## THE TASK
I need the lines below from the one with "destruct (cd_files d0 !! side_of" down to the one with "intros He H1 H2 S1 S2 P1 P2 Hb." reproduced exactly, both ends included, and nothing else.

## RECORDS SUPPLIED
__________________________________________________

Lemma issue_cases c d :
  issue_outcome c (cd_files d) (issue sha c d).1 (cd_files (issue sha c d).2)
  ∧ (cd_faults d = [] → (issue sha c d).1 ≠ Raise (OSError EIO "")).
Proof.
  pose proof (lock_not_claim_file sha (cr_bundle_path c) (cr_jti c)) as Hne.
  destruct (issue sha c d) as [r d'] eqn:E. cbn [fst snd]. revert E.
  unfold issue, bind at 1, ensure_base, modify. set (d0 := mkClaimDir true _ _ _).
  change (cd_files d) with (cd_files d0). change (cd_faults d) with (cd_faults d0). clearbody d0.
  unfold bind at 1, catch at 1. rewrite open_excl_eq.
  destruct (cd_files d0 !! lock_of c) as [b|] eqn:El.
  { cbn. intros [= <- <-]. split; [|done]. apply outcome_claimed. left. by rewrite El. }
  unfold bind at 1, on_error at 1, catch at 1.
  set (d1 := set_files _ d0).
  destruct (write_sync_cases (lock_of c) (cr_jti c) d1) as [(d2 & E2 & F2 & N2)|(d2 & E2 & F2 & N2)];
    rewrite E2.
  2:{ cbn. intros [= <- <-]. cbn. rewrite F2. cbn. rewrite delete_insert_id by done.
      split; [by apply outcome_fault|done]. }
  assert (F2' : cd_files d2 = <[lock_of c := cr_jti c]> (cd_files d0)).
  { rewrite F2. apply insert_insert_eq. }
  unfold bind at 1, catch at 1. rewrite open_excl_eq, F2', lookup_insert_ne by done.
  destruct (cd_files d0 !! side_of c) as [b|] eqn:Es.
  { cbn. intros [= <- <-]. cbn. rewrite F2', delete_insert_id by done.
    split; [|done]. apply outcome_claimed. right. by rewrite Es. }
  set (d3 := set_files _ d2). unfold on_error, catch.
  destruct (write_sync_cases (side_of c) (claim_body c) d3) as [(d4 & E4 & F4 & N4)|(d4 & E4 & F4 & N4)];
    rewrite E4; cbn; intros [= <- <-]; cbn; rewrite F4; cbn; rewrite F2'.
  - rewrite insert_insert_eq. by split; [apply outcome_issued|].
  - rewrite delete_insert_id by by rewrite lookup_insert_ne.
    rewrite delete_insert_id by done. split; [by apply outcome_fault|].
    intros Hf. destruct N4. by apply N2.
Qed.

(** *** The exclusive-claim invariant *)

Lemma is_sidecar_claim_file jti : is_sidecar (claim_file jti) = true.
Proof.
  unfold is_sidecar, endswith, claim_file. rewrite str_rev_app.
  change (str_rev ".json") with "nosj.". change (str_rev ".json.tmp") with "pmt.nosj.".
  by rewrite startswith_app.
Qed.

Lemma is_sidecar_lock_file p : is_sidecar (lock_file sha p) = false.
Proof. unfold is_sidecar, endswith, lock_file. by rewrite app_str_assoc, str_rev_app. Qed.

Lemma is_sidecar_tmp jti : is_sidecar (claim_tmp jti) = false.
Proof. unfold is_sidecar, endswith, claim_tmp. by rewrite str_rev_app. Qed.

(** Every well-formed sidecar is named by its record and its bundle is locked
    in its name. *)
Definition exclusive (m : gmap str bytes) : Prop :=
  ∀ name body c, m !! name = Some body → is_sidecar name = true → parse_claim body = Ok c →
    name = side_of c ∧ m !! lock_of c = Some (cr_jti c).

Lemma exclusive_unique m n1 n2 b1 b2 c1 c2 :
  exclusive m → m !! n1 = Some b1 → m !! n2 = Some b2 →
  is_sidecar n1 = true → is_sidecar n2 = true →
  parse_claim b1 = Ok c1 → parse_claim b2 = Ok c2 →
  cr_bundle_path c1 = cr_bundle_path c2 → n1 = n2.
Proof.
  intros He H1 H2 S1 S2 P1 P2 Hb.
  destruct (He _ _ _ H1 S1 P1) as [-> L1]. destruct (He _ _ _ H2 S2 P2) as [-> L2].
  rewrite Hb in L1. congruence.
Qed.

Lemma exclusive_empty : exclusive ∅.
Proof. intros name body c H. by rewrite lookup_empty in H. Qed.

Lemma exclusive_issued c m :
  claim_ok c = true → exclusive m → m !! lock_of c = None → m !! side_of c = None →
  exclusive (<[side_of c := claim_body c]> (<[lock_of c := cr_jti c]> m)).
Proof.
  intros Hok He Hl Hs name body c' Hn Hsc Hp.
  pose proof (lock_not_claim_file sha (cr_bundle_path c) (cr_jti c)) as Hne.
  pose proof (lock_not_claim_file sha (cr_bundle_path c') (cr_jti c)) as Hne'.
  destruct (decide (name = side_of c)) as [->|Hname].
  - rewrite lookup_insert_eq in Hn. injection Hn as <-.
    rewrite parse_claim_body in Hp by done. injection Hp as <-. split; [done|].
    by rewrite lookup_insert_ne, lookup_insert_eq.
  - rewrite lookup_insert_ne in Hn by done.
    destruct (decide (name = lock_of c)) as [->|Hnl]; [by rewrite is_sidecar_lock_file in Hsc|].
    rewrite lookup_insert_ne in Hn by done.
    destruct (He _ _ _ Hn Hsc Hp) as [-> Hlc]. split; [done|].
    rewrite !lookup_insert_ne; [done|congruence|done].
Qed.

Lemma exclusive_delete_tmp jti m : exclusive m → exclusive (delete (claim_tmp jti) m).
Proof.
  intros He name body c [Hne Hn]%lookup_delete_Some Hsc Hp.
  destruct (He _ _ _ Hn Hsc Hp) as [-> Hl]. split; [done|].
  rewrite lookup_delete_ne; [done|]. apply tmp_not_lock_file.
Qed.

(** Rewriting a record in place, with the same lock. *)
Lemma exclusive_update c c' m :
  claim_ok c' = true → exclusive m → m !! lock_of c = Some (cr_jti c) →
  cr_jti c' = cr_jti c → cr_bundle_path c' = cr_bundle_path c →
  exclusive (<[side_of c' := claim_body c']> m).
Proof.
  intros Hok He Hl Hj Hb name body c0 Hn Hsc Hp.
  pose proof (lock_not_claim_file sha (cr_bundle_path c0) (cr_jti c')) as Hne.
  rewrite lookup_insert_ne by done.
  destruct (decide (name = side_of c')) as [->|Hname].
  - rewrite lookup_insert_eq in Hn. injection Hn as <-.
    rewrite parse_claim_body in Hp by done. injection Hp as <-. by rewrite Hb, Hj.
  - rewrite lookup_insert_ne in Hn by done. by eapply He.
Qed.

Lemma exclusive_deleted jti body c m :
  exclusive m → m !! claim_file jti = Some body → parse_claim body = Ok c →
  exclusive (delete (claim_file jti) (delete (lock_of c) m)).
Proof.
  intros He Hm Hp name body' c' [Hn1 [Hn2 Hn]%lookup_delete_Some]%lookup_delete_Some Hsc Hp'.
  destruct (He _ _ _ Hm (is_sidecar_claim_file jti) Hp) as [Hj Hl].
  destruct (He _ _ _ Hn Hsc Hp') as [-> Hl']. split; [done|].
  rewrite !lookup_delete_ne; [done| |].
  - intros E. rewrite E, Hl' in Hl. injection Hl as Hl. congruence.
  - symmetry. apply lock_not_claim_file.
Qed.

Lemma exclusive_delete_malformed jti m :
  exclusive m →
  (∀ body, m !! claim_file jti = Some body → ∀ c, parse_claim body ≠ Ok c) →
  exclusive (delete (claim_file jti) m).
Proof.
  intros He Hbad name body c [Hne Hn]%lookup_delete_Some Hsc Hp.
  destruct (He _ _ _ Hn Hsc Hp) as [-> Hl]. split; [done|].
  rewrite lookup_delete_ne; [done|]. symmetry. apply lock_not_claim_file.
Qed.
(* ===== verification/FsModel.v ===== *)
(** * The file system

    A POSIX file tree without symbolic links, as [pathlib], [os] and [shutil]
    present it to [backends/filesystem/]: absolute paths are lists of
    components, a tree maps the existing paths to files and directories, and
    the modification time of a directory is the time an entry was last created
    in it or removed from it.  Each operation is the system call sequence of
    the library function it models, errors included. *)

From Stdlib Require Import Ascii String.
From S2P Require Import Prelude PyStr Effects.
Local Open Scope string_scope.
Local Open Scope list_scope.
Local Open Scope effect_scope.

Abbreviation path := (list string).

Inductive node := NFile (data : bytes) | NDir.
#[export] Instance node_eq_dec : EqDecision node.
Proof. solve_decision. Defined.

(** Times are microseconds since the epoch. *)
Record Fs := mkFs {
  nodes : gmap path node;
  mtimes : gmap path Z;
  fs_clock : Z;
}.

(** ** [pathlib] *)

(** The components of a path string: [pathlib] drops empty components and
    ["."], and keeps [".."]. *)
Definition parse_path (s : str) : path :=
  filter (λ c, c ≠ "" ∧ c ≠ ".") (split "/" s).

(** [base / s]: an absolute [s] replaces the base. *)
Definition joinpath (base : path) (s : str) : path :=
  if startswith "/" s then parse_path s else base ++ parse_path s.

(** [p.parent]. *)
Definition parent (p : path) : path := List.removelast p.

(** [p.as_posix()] of a relative path. *)
Definition as_posix (p : path) : str := match p with [] => "." | _ => join "/" p end.

(** Path resolution by the kernel: [..] leaves an existing directory. *)
Fixpoint namei (fs : Fs) (acc : path) (comps : path) : option path :=
  match comps with
  | [] => Some acc
  | c :: rest =>
      if decide (c = "..") then
        match nodes fs !! acc with
        | Some NDir => namei fs (parent acc) rest
        | _ => None
        end
      else namei fs (acc ++ [c]) rest
  end.

Definition node_at (fs : Fs) (p : path) : option node :=
  q ← namei fs [] p; nodes fs !! q.

Definition is_dir (fs : Fs) (p : path) : bool :=
  match node_at fs p with Some NDir => true | _ => false end.
Definition is_file (fs : Fs) (p : path) : bool :=
  match node_at fs p with Some (NFile _) => true | _ => false end.

(** ** Tree updates *)

Definition touch (p : path) (fs : Fs) : Fs :=
  {| nodes := nodes fs; mtimes := <[p := fs_clock fs]> (mtimes fs); fs_clock := fs_clock fs |}.

Definition set_node (p : path) (n : node) (fs : Fs) : Fs :=
  {| nodes := <[p := n]> (nodes fs); mtimes := mtimes fs; fs_clock := fs_clock fs |}.

(** A new entry: the directory it appears in and the entry itself are touched. *)
Definition create_node (p : path) (n : node) (fs : Fs) : Fs :=
  touch (parent p) (touch p (set_node p n fs)).

Definition remove_tree (p : path) (fs : Fs) : Fs :=
  touch (parent p)
    {| nodes := filter (λ kv, ¬ p `prefix_of` kv.1) (nodes fs);
       mtimes := mtimes fs; fs_clock := fs_clock fs |}.

Definition mtime (fs : Fs) (p : path) : Z := default 0%Z (mtimes fs !! p).

(** The names in a directory, and those of its files and subdirectories. *)
Definition child_name (p : path) (q : path) : option string :=
  if decide (q ≠ [] ∧ parent q = p) then last q else None.

Definition child_names (fs : Fs) (p : path) : list string :=
  omap (λ kv, child_name p kv.1) (map_to_list (nodes fs)).
Definition child_dirs (fs : Fs) (p : path) : list string :=
  filter (λ n, nodes fs !! (p ++ [n]) = Some NDir) (child_names fs p).
Definition child_files (fs : Fs) (p : path) : list string :=
  filter (λ n, nodes fs !! (p ++ [n]) ≠ Some NDir) (child_names fs p).

(** ** System calls *)

Definition os_error {A} (e : errno) : M Fs A := raise (OSError e "").

Definition lookup_path (p : path) : M Fs path :=
  fs <- get;; match namei fs [] p with Some q => ret q | None => os_error ENOENT end.

(** Creating an entry needs its parent directory. *)
Definition create (p : path) (n : node) : M Fs unit :=
  fs <- get;;
  match nodes fs !! parent p with
  | Some NDir => modify (create_node p n)
  | Some (NFile _) => os_error ENOTDIR
  | None => os_error ENOENT
  end.

(** [p.mkdir(exist_ok=False)]. *)
Definition mkdir (p : path) : M Fs unit :=
  q <- lookup_path p;;
  fs <- get;;
  match nodes fs !! q with
  | Some _ => os_error EEXIST
  | None => create q NDir
  end.

(** [p.mkdir(parents=False, exist_ok=True)]. *)
Definition mkdir_exist_ok (p : path) : M Fs unit :=
  catch (mkdir p) (λ e,
    if is_OSError e && negb (is_FileNotFoundError e)
    then Some (fs <- get;; if is_dir fs p then ret tt else raise e)
    else None).

(** [p.mkdir(parents=True, exist_ok=True)]: on a missing parent, create the
    parents and retry; the number of parents of [p] bounds the recursion. *)
Fixpoint mkdir_parents_go (fuel : nat) (p : path) : M Fs unit :=
  catch (mkdir p) (λ e,
    if is_FileNotFoundError e then
      match fuel with
      | 0 => None
      | S fuel' => Some (mkdir_parents_go fuel' (parent p);;; mkdir_exist_ok p)
      end
    else if is_OSError e
    then Some (fs <- get;; if is_dir fs p then ret tt else raise e)
    else None).
Definition mkdir_parents (p : path) : M Fs unit := mkdir_parents_go (length p) p.

(** [p.open("wb")], writing [data] and closing. *)
Definition write_bytes (p : path) (data : bytes) : M Fs unit :=
  q <- lookup_path p;;
  fs <- get;;
  match nodes fs !! q with
  | Some NDir => os_error EISDIR
  | Some (NFile _) => modify (set_node q (NFile data))
  | None => create q (NFile data)
  end.

(** [dst.write(data)] on the file that [p] was opened as. *)
Definition append_bytes (p : path) (data : bytes) : M Fs unit :=
  q <- lookup_path p;;
  fs <- get;;
  match nodes fs !! q with
  | Some (NFile old) => modify (set_node q (NFile (old +:+ data)))
  | Some NDir => os_error EISDIR
  | None => os_error ENOENT
  end.

(** [p.read_bytes()]. *)
Definition read_bytes (p : path) : M Fs bytes :=
  q <- lookup_path p;;
  fs <- get;;
  match nodes fs !! q with
  | Some (NFile data) => ret data
  | Some NDir => os_error EISDIR
  | None => os_error ENOENT
  end.

(** [p.unlink()]. *)
Definition unlink (p : path) : M Fs unit :=
  q <- lookup_path p;;
  fs <- get;;
  match nodes fs !! q with
  | Some (NFile _) => modify (remove_tree q)
  | Some NDir => os_error EISDIR
  | None => os_error ENOENT
  end.

(** [shutil.rmtree(p)]. *)
Definition rmtree (p : path) : M Fs unit :=
  q <- lookup_path p;;
  fs <- get;;
  match nodes fs !! q with
  | Some NDir => modify (remove_tree q)
  | Some (NFile _) => os_error ENOTDIR
  | None => os_error ENOENT
  end.

(** [os.rename(src, dst)] of a file. *)
Definition rename (src dst : path) : M Fs unit :=
  q <- lookup_path src;;
  r <- lookup_path dst;;
  fs <- get;;
  match nodes fs !! q with
  | Some (NFile data) =>
      match nodes fs !! r with
      | Some NDir => os_error EISDIR
      | _ => modify (λ fs, touch (parent r) (set_node r (NFile data) (remove_tree q fs)))
      end
  | Some NDir => os_error EIO
  | None => os_error ENOENT
  end.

__________________________________________________

## TASK SOLUTION
  destruct (cd_files d0 !! side_of c) as [b|] eqn:Es.
  { cbn. intros [= <- <-]. cbn. rewrite F2', delete_insert_id by done.
    split; [|done]. apply outcome_claimed. right. by rewrite Es. }
  set (d3 := set_files _ d2). unfold on_error, catch.
  destruct (write_sync_cases (side_of c) (claim_body c) d3) as [(d4 & E4 & F4 & N4)|(d4 & E4 & F4 & N4)];
    rewrite E4; cbn; intros [= <- <-]; cbn; rewrite F4; cbn; rewrite F2'.
  - rewrite insert_insert_eq. by split; [apply outcome_issued|].
  - rewrite delete_insert_id by by rewrite lookup_insert_ne.
    rewrite delete_insert_id by done. split; [by apply outcome_fault|].
    intros Hf. destruct N4. by apply N2.
Qed.

(** *** The exclusive-claim invariant *)

Lemma is_sidecar_claim_file jti : is_sidecar (claim_file jti) = true.
Proof.
  unfold is_sidecar, endswith, claim_file. rewrite str_rev_app.
  change (str_rev ".json") with "nosj.". change (str_rev ".json.tmp") with "pmt.nosj.".
  by rewrite startswith_app.
Qed.

Lemma is_sidecar_lock_file p : is_sidecar (lock_file sha p) = false.
Proof. unfold is_sidecar, endswith, lock_file. by rewrite app_str_assoc, str_rev_app. Qed.

Lemma is_sidecar_tmp jti : is_sidecar (claim_tmp jti) = false.
Proof. unfold is_sidecar, endswith, claim_tmp. by rewrite str_rev_app. Qed.

(** Every well-formed sidecar is named by its record and its bundle is locked
    in its name. *)
Definition exclusive (m : gmap str bytes) : Prop :=
  ∀ name body c, m !! name = Some body → is_sidecar name = true → parse_claim body = Ok c →
    name = side_of c ∧ m !! lock_of c = Some (cr_jti c).

Lemma exclusive_unique m n1 n2 b1 b2 c1 c2 :
  exclusive m → m !! n1 = Some b1 → m !! n2 = Some b2 →
  is_sidecar n1 = true → is_sidecar n2 = true →
  parse_claim b1 = Ok c1 → parse_claim b2 = Ok c2 →
  cr_bundle_path c1 = cr_bundle_path c2 → n1 = n2.
Proof.
  intros He H1 H2 S1 S2 P1 P2 Hb.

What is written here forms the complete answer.